Are Artificial Intelligence, Machine Learning the Answer to Defending Against Cybersecurity Attacks?

U.S. Federal Government officials have warned the country’s financial institutions to prepare for the possibility of Russia-linked cyberattacks in the wake of the ongoing war in Ukraine.

Fortunately, two technological capabilities, centered on artificial intelligence (AI) and machine learning, are helping cybersecurity professionals fight the vast volume of threats and attacks.

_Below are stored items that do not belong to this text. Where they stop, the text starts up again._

(** ** The 32-bit conversions *)

Lemma f32_fixed32_ok a : let sig := f32_fixed32 (expo binary32 a) (frac binary32 a) in
  0 <= sig < 2 ^ 63 /\ fixed_spec binary32 12 32 a sig.
Proof.
  pose proof (expo32_range a). pose proof (frac32_range a) as Rf. unfold f32_fixed32, fixed_spec. cbv zeta.
  change 0x00800000 with (2 ^ 23). rewrite lor_top by (lia || exact Rf). unfold z2b.
  destruct (view32 a) as [q Ea Fa|Ea Fa|Ea Fa|m x Ea Za Da]; change (einf binary32) with 0xFF in *.
  - rewrite Ea. change (0 <? 0xAA - 0xFF) with false. change (0xFF =? 0) with false. cbn [negb]. rewrite shl64_small by (lia || (unfold fits; lia)). lia.
  - rewrite Ea, Fa. split; [split|]; reflexivity || discriminate.
  - rewrite Ea, Fa. split; [split|]; reflexivity || discriminate.
  - unfold datum_of in Da. change (einf binary32) with 0xFF in Da. replace (expo binary32 a =? 0xFF) with false in Da by lia.
    change (qmin binary32) with (-149) in Da. change (2 ^ (prec binary32 - 1)) with (2 ^ 23) in Da.
    destruct (Z.eqb_spec (expo binary32 a) 0) as [E0|N0]; cbn [negb].
    + specialize (Za E0). replace (frac binary32 a =? 0) with false in Da by lia. injection Da as <- <-.
      rewrite E0. change (0 <? 0xAA - 0) with true. cbn match. rewrite shl64_small by (lia || (unfold fits; lia)).
      rewrite shiftRightJam64_jam, jam_small by (lia || (unfold fits; lia)). split; [lia|]. left. apply (fixed_small _ _ _ 23); lia.
    + injection Da as <- <-. rewrite shl64_small by (lia || (unfold fits; lia)).
      destruct (Z.ltb_spec 0 (0xAA - expo binary32 a)) as [L|L].
      * rewrite shiftRightJam64_jam by (lia || (unfold fits; lia)).
        split; [pose proof (jam_bounds ((2 ^ 23 + frac binary32 a) * 2 ^ 32) (0xAA - expo binary32 a)); lia|].
        left. apply fixed_jam; lia.
      * split; [lia|]. right. split; [lia|]. apply (fixed_big _ _ 23); lia.
Qed.
(** [(name, (m, k))]: "[#define MATCH_name m]" and "[#define MASK_name k]" *)
Definition encodings_0 : list (string * (Z * Z)) := [
   ("SLLI_RV32", (0x1013, 0xfe00707f)); ("SRLI_RV32", (0x5013, 0xfe00707f));
   ("SRAI_RV32", (0x40005013, 0xfe00707f)); ("FRFLAGS", (0x102073, 0xfffff07f));
   ("FSFLAGS", (0x101073, 0xfff0707f)); ("FSFLAGSI", (0x105073, 0xfff0707f));
   ("FRRM", (0x202073, 0xfffff07f)); ("FSRM", (0x201073, 0xfff0707f)); ("FSRMI", (0x205073, 0xfff0707f));
   ("FSCSR", (0x301073, 0xfff0707f)); ("FRCSR", (0x302073, 0xfffff07f));
   ("RDCYCLE", (0xc0002073, 0xfffff07f)); ("RDTIME", (0xc0102073, 0xfffff07f));
   ("RDINSTRET", (0xc0202073, 0xfffff07f)); ("RDCYCLEH", (0xc8002073, 0xfffff07f));
   ("RDTIMEH", (0xc8102073, 0xfffff07f)); ("RDINSTRETH", (0xc8202073, 0xfffff07f));
   ("SCALL", (0x73, 0xffffffff)); ("SBREAK", (0x100073, 0xffffffff)); ("FMV_X_S", (0xe0000053, 0xfff0707f));
   ("FMV_S_X", (0xf0000053, 0xfff0707f)); ("FENCE_TSO", (0x8330000f, 0xfff0707f));
   ("PAUSE", (0x100000f, 0xffffffff)); ("BEQ", (0x63, 0x707f)); ("BNE", (0x1063, 0x707f));
   ("BLT", (0x4063, 0x707f)); ("BGE", (0x5063, 0x707f)); ("BLTU", (0x6063, 0x707f));
   ("BGEU", (0x7063, 0x707f)); ("JALR", (0x67, 0x707f)); ("JAL", (0x6f, 0x7f)); ("LUI", (0x37, 0x7f));
   ("AUIPC", (0x17, 0x7f)); ("ADDI", (0x13, 0x707f)); ("SLLI", (0x1013, 0xfc00707f));
   ("SLTI", (0x2013, 0x707f)); ("SLTIU", (0x3013, 0x707f)); ("XORI", (0x4013, 0x707f));
   ("SRLI", (0x5013, 0xfc00707f)); ("SRAI", (0x40005013, 0xfc00707f)); ("ORI", (0x6013, 0x707f));
   ("ANDI", (0x7013, 0x707f)); ("ADD", (0x33, 0xfe00707f)); ("SUB", (0x40000033, 0xfe00707f));
   ("SLL", (0x1033, 0xfe00707f)); ("SLT", (0x2033, 0xfe00707f)); ("SLTU", (0x3033, 0xfe00707f));
   ("XOR", (0x4033, 0xfe00707f)); ("SRL", (0x5033, 0xfe00707f)); ("SRA", (0x40005033, 0xfe00707f));
   ("OR", (0x6033, 0xfe00707f)); ("AND", (0x7033, 0xfe00707f)); ("LB", (0x3, 0x707f));
   ("LH", (0x1003, 0x707f)); ("LW", (0x2003, 0x707f)); ("LBU", (0x4003, 0x707f)); ("LHU", (0x5003, 0x707f));
   ("SB", (0x23, 0x707f)); ("SH", (0x1023, 0x707f)); ("SW", (0x2023, 0x707f)); ("FENCE", (0xf, 0x707f));
   ("FENCE_I", (0x100f, 0x707f)); ("ADDIW", (0x1b, 0x707f)); ("SLLIW", (0x101b, 0xfe00707f));
   ("SRLIW", (0x501b, 0xfe00707f)); ("SRAIW", (0x4000501b, 0xfe00707f)); ("ADDW", (0x3b, 0xfe00707f));
   ("SUBW", (0x4000003b, 0xfe00707f)); ("SLLW", (0x103b, 0xfe00707f)); ("SRLW", (0x503b, 0xfe00707f));
   ("SRAW", (0x4000503b, 0xfe00707f)); ("LD", (0x3003, 0x707f)); ("LWU", (0x6003, 0x707f));
   ("SD", (0x3023, 0x707f)); ("MUL", (0x2000033, 0xfe00707f))].
(* ===== verification/State.v ===== *)
(** * State: the architectural state, the processor object and its monad

    The records of [riscv/processor.h] ([state_t], [dcsr_t], [mcontrol_t], the
    members of [processor_t] and of its vector unit that the modelled code
    uses), the trap classes of [riscv/trap.h], the data members of [mmu_t], and
    the monad in which member functions and instruction bodies run: state
    passing over the whole hart with C++ exceptions, where a [throw] keeps
    every state change made before it.

    [simif_t] is the abstract interface of [riscv/simif.h]; the type class
    [SimIf] states it together with the host memory behind its pointers. *)
From Stdlib Require Import ZArith Lia Bool List.
From stdpp Require Import base list gmap.
From S2P Require Import Prelude SoftFloat Encoding Decode Decoder.
#[local] Open Scope Z_scope.

(** ** Record update

    [r <| f := x |>] replaces one field.  A setter is derived from the eta
    expansion of its record by abstracting the projection. *)

Class Eta (R : Type) := eta : R -> R.
Class Setter {R T : Type} (proj : R -> T) := set_field_of : (T -> T) -> R -> R.
Arguments set_field_of {R T} proj {Setter} f r : simpl never.

Ltac derive_setter :=
  lazymatch goal with
  | |- @Setter ?R ?T ?proj =>
    let f := fresh "f" in
    let r := fresh "r" in
    exact (fun (f : T -> T) (r : R) =>
      ltac:(let e := eval hnf in (eta r) in
            let p := eval pattern (proj r) in e in
            lazymatch p with
            | ?g _ => let body := eval cbv beta in (g (f (proj r))) in exact body
            end))
  end.

Declare Scope record_scope.
Delimit Scope record_scope with record.
Notation "r <| proj := x |>" := (set_field_of proj (fun _ => x) r)
  (at level 1, left associativity, format "r  <| proj  :=  x |>") : record_scope.
Notation "r <| proj ::= f |>" := (set_field_of proj f r)
  (at level 1, left associativity, format "r  <| proj  ::=  f |>") : record_scope.
#[local] Open Scope record_scope.

(** ** Registers *)

Section Regfile.
Context {T : Type}.

Definition regfile_write (zero_reg : bool) (i : Z) (value : T) (data : list T) : list T :=
  if negb zero_reg || negb (i =? 0) then <[Z.to_nat i := value]> data else data.
Definition regfile_read (d : T) (data : list T) (i : Z) : T := nth (Z.to_nat i) data d.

While AI and machine learning security techniques are still in their infancy, they are proving to be valuable assets in assisting analysts in finding vulnerabilities in data sets too large to cover effectively manually. AI and machine learning can detect novel malicious code, catch fraudulent charges on a credit card or fraudulent network login attempts, block phishing messages on an email service and assist companies with cloud management in spotting anomalies that traditional cyber defense technologies may not pick up.

“AI shows tremendous promise for security, particularly around anomaly detection,” said Amanda Fennell, information technology and cybersecurity expert in Tulane University’s School of Professional Advancement. “Like any application of machine learning, it takes a very detailed understanding of the data you have, getting that data to a normalized, clean state and finding the right algorithms to apply.”

“Removing the ‘low hanging fruit’ like phishing detection, strange user login behavior, etc., are easier and quicker wins.  It isn’t until we, as an industry, start using the technology to find when people are using our products in strange workflows or noticing unusual data movements – either by location or slow transfers over long periods- that we’ll be maximizing the possible benefits of machine learning techniques in our industry,” Fennell said.

At the same time, however, hacking is becoming a multibillion-dollar enterprise, complete with institutional hierarchies and R&D budgets, according to consulting firm McKinsey & Company. Criminals are using some of the same advanced tools, such as AI and machine learning, to launch cyber-attacks.

The race, in terms of who can apply AI and machine learning first, is on.